Not so those in Israel leading up to the incident above from 1 Samuel 7. These verses follow a statement that a 20-year period had just passed when “all the house of Israel lamented after the Lord.” You see, things weren’t going so well for them. They were being oppressed by their enemies. God had warned Israel much earlier that when they reached Canaan, if they didn’t drive out all their enemies from the land, “then those of them who you let remain shall be as barbs in your eyes and thorns in your sides and they shall trouble you in the land where you dwell” (Deuteronomy 33:55). The root of such problems would be the influence these idolatrous nations would inevitably have on them. As Samuel said in the verse above, they had bowed down to the foreign Gods. In the process, they were trying to serve both these gods and the Lord, rather than to serve the Lord only. But that’s a recipe for disaster. It was so for them, and it’s the same for you and me.
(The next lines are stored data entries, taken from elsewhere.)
(** The state before the first call: the static initialisers. *)
Definition file_init (w : world) : file_state := {|
  qem_tracing_state := 0;
  qem_time_start := 0;
  qem_trace_buffer_size := 0;
  qem_file_size := 0;
  qem_trace_buffer := replicate (QEM_TRACE_BUFFER_SIZE cfg * sz) 0;
  qem_trace_file_fd := None;
  qem_file_index := 0;
  fs_world := w
|}.

Definition qem_write_header (size trace_size trace_version : Z) : C file_state () :=
  e ← on_fd fseek_set0;
  when (negb (e =? 0)) (libc (QEM_TRACE_ERROR "Could not set the header marker" e 1)) ;;
  e ← on_fd (fwrite (pack_header size trace_size trace_version)
               sizeof_qem_trace_header_t 1);
  when (negb (e =? 1)) (libc (QEM_TRACE_ERROR "Could not write the header" e 1)) ;;
  modify (fun s => set_count s 0).

Definition qem_init_tracing : C file_state () :=
  index ← gets qem_file_index;
  modify (fun s => set_index s (u32 (index + 1))) ;;
  filename ← libc (sprintf 23 (trace_filename index));
  libc (remove filename) ;;
  r ← libc (fopen_wb filename);
  (match r with
   | inl errno =>
       modify (fun s => set_fd s None) ;;
       libc (QEM_TRACE_ERROR "Could not create or open the trace file" errno 1)
   | inr fd => modify (fun s => set_fd s (Some fd))
   end) ;;
  qem_write_header 0 (Z.of_nat sz) 1 ;;
  modify (fun s => set_fsize s (Z.of_nat sz)) ;;
  libc (QEM_TRACE_INFO "==== Trace file name" 0) ;;
  libc (QEM_TRACE_INFO filename 0).

(** Appending the first [n] records of the buffer to the file. *)
Definition flush_buffer (n : Z) : C file_state () :=
  buf ← gets qem_trace_buffer;
  items ← access_ (mem_read 0 (sz * Z.to_nat n) buf);
  e ← on_fd (fwrite items sz (Z.to_nat n));
  when (negb (e =? n)) (libc (QEM_TRACE_ERROR "Could not flush trace buffer" e 1)) ;;
  modify (fun s => set_fsize s (u64 (qem_file_size s + n * Z.of_nat sz))) ;;
  modify (fun s => set_count s 0).

Definition qem_close_tracing : C file_state () :=
  n ← gets qem_trace_buffer_size;
  when (negb (n =? 0)) (flush_buffer n) ;;
  size ← gets qem_file_size;
  qem_write_header size (Z.of_nat sz) 1 ;;
  o ← gets qem_trace_file_fd;
  fd ← access_ o;
  r ← libc (fclose fd);
  if r.1 <? 0
  then libc (QEM_TRACE_ERROR "Error while closing the trace file" r.2 0)
  else libc (QEM_TRACE_INFO "Trace file saved" 0).

Definition qem_trace_enable (type : Z) : C file_state () :=
  st ← gets qem_tracing_state;
  if st =? type then mret ()
  else
    when (st =? 0) qem_init_tracing ;;
    modify (fun s => set_tracing s (u8 type)).

Definition qem_trace_disable (type : Z) : C file_state () :=
  st ← gets qem_tracing_state;
  if st =? 0 then mret ()
  else
    let st := u8 (Z.land st (Z.lnot type)) in
    modify (fun s => set_tracing s st) ;;
    when (st =? 0) qem_close_tracing.

(** [now] is the value of [qemu_clock_get_ns(QEMU_CLOCK_REALTIME)]. *)
Definition qem_trace_start_timer (now : Z) : C file_state () :=
  modify (fun s => set_time s (u64 now)).

Definition qem_trace_get_timer (now : Z) : C file_state () :=
  start ← gets qem_time_start;
  libc (print ("[QEMU] Elapsed time = " +:+ fmt_u (u64 (u64 now - start)) +:+ newline)%string).

(** Copying a record to the end of the buffer. *)
Definition store_record (t : qem_trace_t) : C file_state () :=
  n ← gets qem_trace_buffer_size;
  buf ← gets qem_trace_buffer;
  let offset := n * Z.of_nat sz in
  buf ← access_ (mem_write (Z.to_nat offset) (pack cfg t) buf);
  modify (fun s => set_buffer s buf) ;;
  modify (fun s => set_count s (u32 (n + 1))).

Definition qem_trace_output (virt_addr phys_addr core time flg : Z) : C file_state () :=
  n ← gets qem_trace_buffer_size;
  when (n =? Z.of_nat (QEM_TRACE_BUFFER_SIZE cfg)) (flush_buffer n) ;;
  store_record (new_trace cfg phys_addr core time flg).
End code.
Jesus put it this way in Matthew 6:24: “No one can serve two masters, for either he will hate the one and love the other, or he will be devoted to the one and despise the other. You cannot serve God and money.” In other words, if you think you’re serving two masters, and you think one of them is the true God, then you are mistaken. If there are two (or more) masters in your life or mine, then we are not serving the true God. Our true allegiance in such cases is always to the other god or gods in our life. That god might be our money. It could be our family. Maybe it’s our friends. It could be our career, our hobbies, or some other worldly pursuit. Whatever the case, if our allegiance isn’t totally to the Lord, then He isn’t our Lord. One way some have put this is that if God isn’t the Lord of all, then He isn’t the Lord at all of our life.

So, what about you? Does the Lord have all of you? Is being a follower of Jesus the thing that defines you above everything else? Or is Christ, the church, and what you believe about such things, nothing more than a part of your life – maybe a very important part, but again, just a part. If so, you may want to take stock of your life and ask yourself if you really know and follow Christ, for those who truly know Him want Him more than anything else, no matter what the cost.